Jelena Vučković and the photonic chip revolution: Integrating electronics with photonics

By Jeff Hecht
01 January 2026
Jelena Vučković
Jelena Vučković. Photo credit: Zeiss

The concept of integrated photonics emerged in 1985 as a way to optimize the fiber-optic networks that were spreading around the globe. The benefits of integrating electronics were already evident, so integrating photonics with them seemed like a good idea. Yet it took decades before one of the field’s leading pioneers, Jelena Vučković, finally got the new technology off the ground. She did so by combining the bright ideas of applying classical information theory to optical devices and putting quantum optical devices on chips.

Integrated electronics and fiber-optic communications developed almost in phase in a series of successes through the 1970s and ’80s. After Richard A. Soref proposed silicon photonics, many assumed silicon and photonics would combine easily. An excellent example was the high transparency of silica at the 1.55-µm line of erbium-doped fiber lasers and amplifiers used for long-haul transmission. Intel and DARPA (Defense Advanced Research Projects Agency) were enthusiastic about the prospects for silicon-based light emitters for silicon photonics.

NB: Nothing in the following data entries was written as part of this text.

(* ===== verification/Server13.v ===== *)
(** * handshake_server_tls13.go: what a TLS 1.3 server decides

    The methods of [serverHandshakeStateTLS13] that [handshake] of this fork
    does not call, or calls behind its [return]: the answer to a ClientHello
    with the choice of a group, HelloRetryRequest, resumption with a pre-shared
    key, the choice of a certificate, and the client's certificate.  What the
    REALITY handshake does call is in [RealityHandshake], whose state
    [readClientCertificate] takes.

    There is no QUIC transport.  [cloneHash] copies a hash of the standard
    library, which always succeeds. *)

From S2P Require Import Prelude Common HalfConn Cryptobyte Hello Messages Gcm CipherSuites Kdf Conn.
From S2P Require Import Negotiation Auth KeyAgreement Ticket RealityHandshake Post Client Client12 Client13 Hpke Ech Server.

Open Scope go_scope.

Definition maxClientPSKIdentities : nat := 5.

(** [sort.SliceStable] with a [less] that puts the elements with [f] first. *)
Definition stable_first (f : Z -> bool) (l : list Z) : list Z := List.filter f l ++ List.filter (fun x => negb (f x)) l.

(** ** illegalClientHelloChange *)

(** The loop over two lists of the same length. *)
Fixpoint any_differs {A} (eqb : A -> A -> bool) (l1 l2 : list A) : bool :=
  match l1, l2 with
  | x :: l1, y :: l2 => negb (eqb x y) || any_differs eqb l1 l2
  | _, _ => false
  end.
Definition bytes_Equal (a b : bytes) : bool := bool_decide (a = b).

Section change.
Context (ch ch1 : clientHelloMsg.t).
Import clientHelloMsg.

Definition lengths_differ : bool :=
  let differ {A} (l1 l2 : list A) := negb (length l1 =? length l2)%nat in
  differ (supportedVersions ch) (supportedVersions ch1) || differ (cipherSuites ch) (cipherSuites ch1) ||
  differ (supportedCurves ch) (supportedCurves ch1) ||
  differ (supportedSignatureAlgorithms ch) (supportedSignatureAlgorithms ch1) ||
  differ (supportedSignatureAlgorithmsCert ch) (supportedSignatureAlgorithmsCert ch1) ||
  differ (alpnProtocols ch) (alpnProtocols ch1).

Yet the road was not easy. You can’t make silicon lasers because the electrons cannot move directly between energy levels without violating the conservation of momentum. Silicon can emit on Raman transmission, but it’s inefficient. You can make a silicon laser by making a diode laser from III-V semiconductors and bonding it to a silicon substrate, but bonding such materials is tricky.

Vučković didn’t have photonic integration in mind when she began her graduate studies at Caltech in 1996. A native of Serbia, her initial interest was in the applied math of information theory for the error-correction codes needed for high-speed fiber-optic transmission of data.

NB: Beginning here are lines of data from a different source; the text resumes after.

(** The messages of a resumed handshake, without the client's Finished. *)
Record resumed_flight (v : Z) (m : clientHelloMsg.t) (hs : hstate) (msgs : list bytes) : Prop := {
  rf_msgs : exists ch sh tk fin, msgs = [ch; sh] ++ tk ++ [fin] /\ transcriptMsg B (ClientHello m) = Ret ch /\
    marshal_message B (ServerHello (hello hs)) = Ret sh /\
    optional_msg (serverHelloMsg.ticketSupported (hello hs)) tk (fun m => exists t, m = NewSessionTicket t) /\
    exists fh verify, fh_after v (suite hs) true ([ch; sh] ++ tk) fh /\
      finishedHash.serverSum (E:=conn_error) fh (masterSecret hs) = Ret verify /\
      marshal_message B (Finished (finishedMsg.mk verify)) = Ret fin
}.

Lemma server_resume_Ret m h cert s suite0 c (hs : hstate) c' :
  server_resume (B:=B) dyn_off rand suite_aead suite_cipher suite_mac aes_ctr config m h cert s suite0 c = (Ret hs, c') ->
  exists msgs fh fin, resumed_flight (c_vers c) m hs msgs /\ fh_after (c_vers c) (suite hs) true msgs fh /\
    client_finished (c_vers c) fh (masterSecret hs) fin /\ suite hs = suite0 /\
    sessionState hs = Some s /\ masterSecret hs = SessionState.secret s /\
    hello hs = serverHelloMsg.set_ticketSupported true
      (serverHelloMsg.set_sessionId (clientHelloMsg.sessionId m) (serverHelloMsg.set_cipherSuite (id suite0) h)) /\
    connection_approved config (peerCertificates (c_info c)) /\ kept12 c' = kept12 c.
Proof.
  unfold server_resume. intros Q. run Q as hs1 c1 Q1.
  apply doResumeHandshake_Ret in Q1 as (ch & sh & Hch & Hsh & Hf & Hh & Hm & Hs & Hss & Hms & Happ & Hk1).
  run Q as u c2 Q2. apply server_establishKeys_Ret in Q2 as Hk2.
  run Q as hs3 c3 Q3. apply server_sendSessionTicket_Ret in Q3 as (tk & Htk & -> & Hk3).
  run Q as hs4 c4 Q4. apply server_sendFinished_Ret in Q4 as (verify & fin & Hv & Hfin & -> & Hk4).
  apply flush_Ret in Q as (c5 & Hk5 & Q). run Q as u6 c6 Q6. apply cmodify_Ret in Q6 as ->.
  apply server_readFinished_Ret in Q as (cfin & Hcf & -> & Hk7).
  assert (Hk6 : kept12 (mkClient (conn c5) (ClientConn.set_clientFinishedIsFirst false (cl c5))) = kept12 c) by (rewrite <- Hk1, <- Hk2, <- Hk3, <- Hk4, <- Hk5; done).
  assert (Hvc : c_vers (mkClient (conn c5) (ClientConn.set_clientFinishedIsFirst false (cl c5))) = c_vers c) by (unfold kept12 in Hk6; congruence).
  rewrite Hvc in Hcf. rewrite <- Hs in Hf. pose proof (wrotes_fh _ _ _ _ tk _ Hf) as Hf3.
  pose proof (wrotes_same tk hs1) as Hsame. unfold same12 in Hsame. injection Hsame as E1 E2 E3 E4 E5 E6.
  exists (([ch; sh] ++ tk) ++ [fin]), (finishedHash.Write fin (finishedHash (wrotes tk hs1))), cfin.
  cbn [wrote set_finishedHash hello clientHello suite sessionState masterSecret finishedHash] in *.
  rewrite E2, E3, E4, E5 in *. split_and!; try done; [|by apply fh_after_Write|congruence].
  constructor. cbn [wrote set_finishedHash hello clientHello suite sessionState masterSecret finishedHash]. rewrite E2, E3, E5.
  exists ch, sh, tk, fin. rewrite <- app_assoc. split_and!; [done..|].
  exists (finishedHash (wrotes tk hs1)), verify. by split_and!.
Qed.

Vučković’s interest changed after she met Axel Scherer at her qualifying exam for the PhD program. A co-inventor of the VCSEL while at Bell Labs, he had joined the Caltech faculty, where he was one of a handful of people making photonic crystals to investigate them as resonators and build nodes for quantum networks. The concepts of their links to condensed matter physics and their manipulating light intrigued Vučković, and Scherer became her doctoral advisor.

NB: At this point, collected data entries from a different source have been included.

(* ===== verification/Server12Proofs.v ===== *)
(** * What a TLS 1.0 to 1.2 server has checked

    A server whose handshake returns without error has verified its client: its
    Finished message over the whole transcript, and either the session that it
    resumes or, as far as the configuration asks for it, its certificates and its
    signature. *)

From S2P Require Import Prelude Common HalfConn Cryptobyte Hello Messages Gcm CipherSuites Kdf Conn ConnProofs.
From S2P Require Import Negotiation NegotiationProofs Auth KeyAgreement Ticket RealityHandshake Post RealityFlight RealityStages Steady.
From S2P Require Import Client Client13 Client12 ClientHandshake ClientStages Hpke Ech Server Server12 ServerStages Server12Stages.

Open Scope go_scope.

Section server.
Context {S A C K : Type} `{Stream S} `{RecordAEAD A} `{CbcMode C} `{MacFun K}.
Context `{Hashes} `{CryptoString} {B : Type} `{Builder B} {X P T : Type} `{X509 X} `{CertificateChains X P}.
Context `{EcdhCurves} `{Decapsulation} `{Verifiers P} `{!ServerX509 X P}.
Abbreviation cln := (client S A C K X T).
Abbreviation hstate := (serverHandshakeState.t X P).
Abbreviation serverConfig := (ServerConfig.t X P CertPool).
Abbreviation session_state := (SessionState.t X).
Import serverHandshakeState.
Implicit Types c : cln.

Context (dyn_off : bool) (rand : nat -> nat -> option bytes).
Context (generated : nat -> ecdh_Curve -> outcome conn_error ecdhPrivateKey).
Context (suite_aead : aead_fn -> bytes -> bytes -> outcome conn_error A).
Context (suite_cipher : cipher_fn -> bytes -> bytes -> bool -> cipher_state S A C).
Context (suite_mac : mac_fn -> bytes -> Hash K).
Context (keys_at : nat -> CertificateKeys P).
Context (aes_ctr : bytes -> bytes -> bytes -> bytes).
Context (ToLower : bytes -> bytes).
Context (fips hasAESGCMHardwareSupport : bool).
Context (config : serverConfig).

Abbreviation c_vers c := (vers (conn c)).
Abbreviation c_info c := (ClientConn.info (cl c)).
Abbreviation auth := (ServerConfig.ClientAuth config).
Abbreviation base := (ServerConfig.base config).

Vučković was in the right place at the right time because her interests and prior training eased her into Caltech’s cutting-edge program. She had strong backgrounds in electromagnetism and physics, which helped her master photonics. Photonic crystals were just emerging on the nanophotonic research frontier, with only John D. Joannopoulos at MIT and Eli Yablonovich, then at UCLA, leading other groups. She recalls being “really intrigued by the connection between photonic crystals and condensed matter physics, where you could manipulate the flow of light.”

With Scherer and two other Caltech professors, quantum optics pioneer Jeff Kimble and quantum information theorist John Preskill, Vučković worked to build quantum networks, which transmit quantum information in the form of qubits, between quantum devices. “It was really applied quantum mechanics. That brought me deeper into quantum optics, and I started thinking about artificial atoms and solid-state systems,” to see what could be done with them,” says Vučković.

After graduation, Vučković’s interest in error-correcting codes and quantum optics and networks led her, in 2003, to Stanford University, where “everything kind of clicked,” she says. She joined the faculty of the university’s electrical engineering department where she formed research groups on both integrated photonics and quantum optics.

Today, Vučković is the department’s Jensen Haung Professor, head of its Nanoscale and Quantum Photonics Lab, and founder of Stanford Photonic Inverse Design Software, a spinoff based on a design technique which optimizes performance of photonic devices now being used in industry.

Says Vučković, “I develop quantum systems on a chip, equivalent to atomic physics systems but by using naturally trapped artificial atoms (impurities) in semiconductors.”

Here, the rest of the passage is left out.